If something of this nature did happen, it could mean that the girl is acting out something she is forced to do (or watch) elsewhere. As horrific as that thought is.

If the other child is completely making the event up (as children do of course), then the question needs to be asked as to how he knows about oral sex. It may be relatively innocent - e.g. the child has older siblings who have been discussing such matters rather too loudly/indiscreetly or it may be that the accusing child is being abused. Or allowed/made to watch completely inappropriate material.

I hope for everyone's sake that this is all sorted out very soon. It must be awful for you.

lougle · 25/02/2015 11:11

Co-operate and put aside your anger - at least one of these children is troubled and has had to grow up too fast. Bear in mind that my DD2 (7) watched Princess Diary a few weeks ago and exclaimed 'euurgh, Mum, they're sucking each other's lips off....' - it was the first time she'd seen a 'proper' kiss.

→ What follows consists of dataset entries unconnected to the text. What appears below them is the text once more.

Lemma ascending_insertRow (r : RoleStats) (l : list RoleStats) :
  ascending l ->
  ~ In (stat_role r) (map stat_role l) ->
  ascending (insertRow r l).
Proof.
  induction l as [|x l IH]; simpl; intros Hl Hr.
  - split; [constructor | exact I].
  - destruct Hl as [Hx Hl].
    assert (Hne : roleRank (stat_role r) <> roleRank (stat_role x)).
    { intros E. apply roleRank_inj in E. apply Hr. now left. }
    destruct (Nat.leb (roleRank (stat_role r)) (roleRank (stat_role x))) eqn:E;
      simpl.
    + apply Nat.leb_le in E. split; [|split; assumption].
      constructor; [lia|]. eapply Forall_impl; [|exact Hx]. simpl. lia.
    + apply Nat.leb_gt in E. split.
      * apply Forall_forall. intros y Hy. apply In_insertRow in Hy.
        destruct Hy as [->|Hy]; [lia|].
        exact (proj1 (Forall_forall _ _) Hx y Hy).
      * apply IH; [exact Hl|tauto].
Qed.

Lemma ascending_sortRows (l : list RoleStats) :
  NoDup (map stat_role l) -> ascending (sortRows l).
Proof.
  unfold sortRows. induction l as [|x l IH]; simpl; intros H; [exact I|].
  inversion H as [|? ? Hx Hl]; subst.
  apply ascending_insertRow; [now apply IH|].
  intros Hin. apply Hx. apply in_map_iff in Hin. destruct Hin as [y [Ey Hy]].
  change (fold_right insertRow [] l) with (sortRows l) in Hy.
  apply (proj1 (In_sortRows _ _)) in Hy. apply in_map_iff. eauto.
Qed.

(** X23. [getUserStats]: one row per role that has users, in ascending order of
    role name; each row counts the users of its role, [active] and
    [inactive] add up to [count], [lastMonth] lies between 0 and [count], and
    the counts add up to the number of users. *)
Theorem user_statistics_add_up :
  forall (users : list User.t) (now : Z),
    let rows := getUserStats users now in
    let since := now - 30 * 24 * 60 * 60 * 1000 in
    Forall (rowOf since users) rows
    /\ Forall (fun r => stat_active r + stat_inactive r = stat_count r
                        /\ 0 <= stat_lastMonth r <= stat_count r) rows
    /\ (forall role, In role (map stat_role rows) <-> ofRole role users <> [])
    /\ sumOf stat_count rows = Z.of_nat (List.length users)
    /\ ascending rows.
Proof.
  intros users now rows since.
  destruct (groupedUsers since users [] [] (NoDup_nil _) (Forall_nil _)
              (fun r => or_introl eq_refl)
              (fun r (H : In r []) => match H with end) eq_refl)
    as (Hnd & Hrows & Hcov & Hsum).
  simpl app in *. fold since in rows.
  set (g := fold_left (fun g u => addUser since u g) users []) in *.
  assert (Hsorted : rows = sortRows g) by reflexivity.
  clearbody rows g. subst rows.
  assert (Hall : Forall (rowOf since users) (sortRows g)).
  { apply Forall_forall. intros x Hx. apply (proj1 (In_sortRows _ _)) in Hx.
    exact (proj1 (Forall_forall _ _) Hrows x Hx). }
  split; [exact Hall|]. split; [|split; [|split]].
  - eapply Forall_impl; [|exact Hall]. intros r (H1 & H2 & H3 & H4 & _).
    rewrite H1, H2, H3, H4. split.
    + apply (countOf_split User.isActive).
    + apply (countOf_split (fun u => User.createdAt u >? since)).
  - intros role. rewrite <- Hcov.
    rewrite !in_map_iff. split; intros [x [Ex Hx]]; exists x;
      (split; [exact Ex|]); now apply In_sortRows.
  - now rewrite count_sortRows.
  - now apply ascending_sortRows.
Qed.

(** The statistics of four users at [now = 6000000000]. *)
Example statistics_of_the_staff :
  getUserStats staff 6000000000
  = [mkRoleStats role_admin 1 1 0 0; mkRoleStats role_student 2 1 1 1;
     mkRoleStats role_teacher 1 1 0 1].
Proof. reflexivity. Qed.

Oral sex is not even in her universe, let alone her world. It just doesn't exist.

There are three children involved in this story and the school has to observe confidentiality and only discuss your child with you.

So the school have a duty to pass on the information that they have collected - that child a alleges that she witnessed DS1 receiving oral sex from girl x.

Personally, I don't think you should have been told who had alleged this activity. Even if the child is known for 'causing trouble' you shouldn't know that was the origin of the situation and it definitely shouldn't affect how this is managed.

The professionals now need to look at 3 scenarios:

a) Child a is troubled/has been exposed to sexual activity and needs some support.

b) Girl x is troubled/has been exposed to sexual activity and needs support.

DS1 has been assaulted (don't forget criminal responsibility kicks in at 10, although dealt with differently in most cases) so needs support.

Child a was absolutely right to report what they saw, whatever their motive for doing so.

c) DS1 is troubled/has been exposed to sexual activity and needs support.

Girl x has been assaulted, so needs support.

Child a was absolutely right to report what they saw, whatever their motive for doing so.

Whichever scenario has occurred, at least one child needs support. In fact, if it is a false allegation, your DS1 and the girl will need support anyway to overcome the impact of that.

Strictlyison · 25/02/2015 11:18

I have two DSs (7 and 9) and there is no way they would know what oral sex is, the thought of even kissing is girl is beyond their comprehension and they make vomit sounds if they see two people kissing, and shiver at the thought of holding hand with a girl.

I completely feel for you op, I have no advice to give, except that you must, absolutely must keep your cool and use language that is not emotive, and not let yourself be carried away especially when you speak to the school/police. Keep a record of all the meetings try to take notes, ask for notes from the school if minutes are taken. Maybe you could ask for a third party to attend all meetings with head teacher? Also can you ask that the school governor who is responsible for child protection be present/informed?

dancemom · 26/02/2015 08:57

How did the meeting go OP?

alteredbeast · 27/02/2015 14:12

None of the children involved should be 'blamed' or chastised. It should be investigated sensibly and with sensitivity.

It could be innocent enough e.g. a child has learnt what oral sex is from an older sibling or such.

Or yes it's something more sinister, which needs dealt with.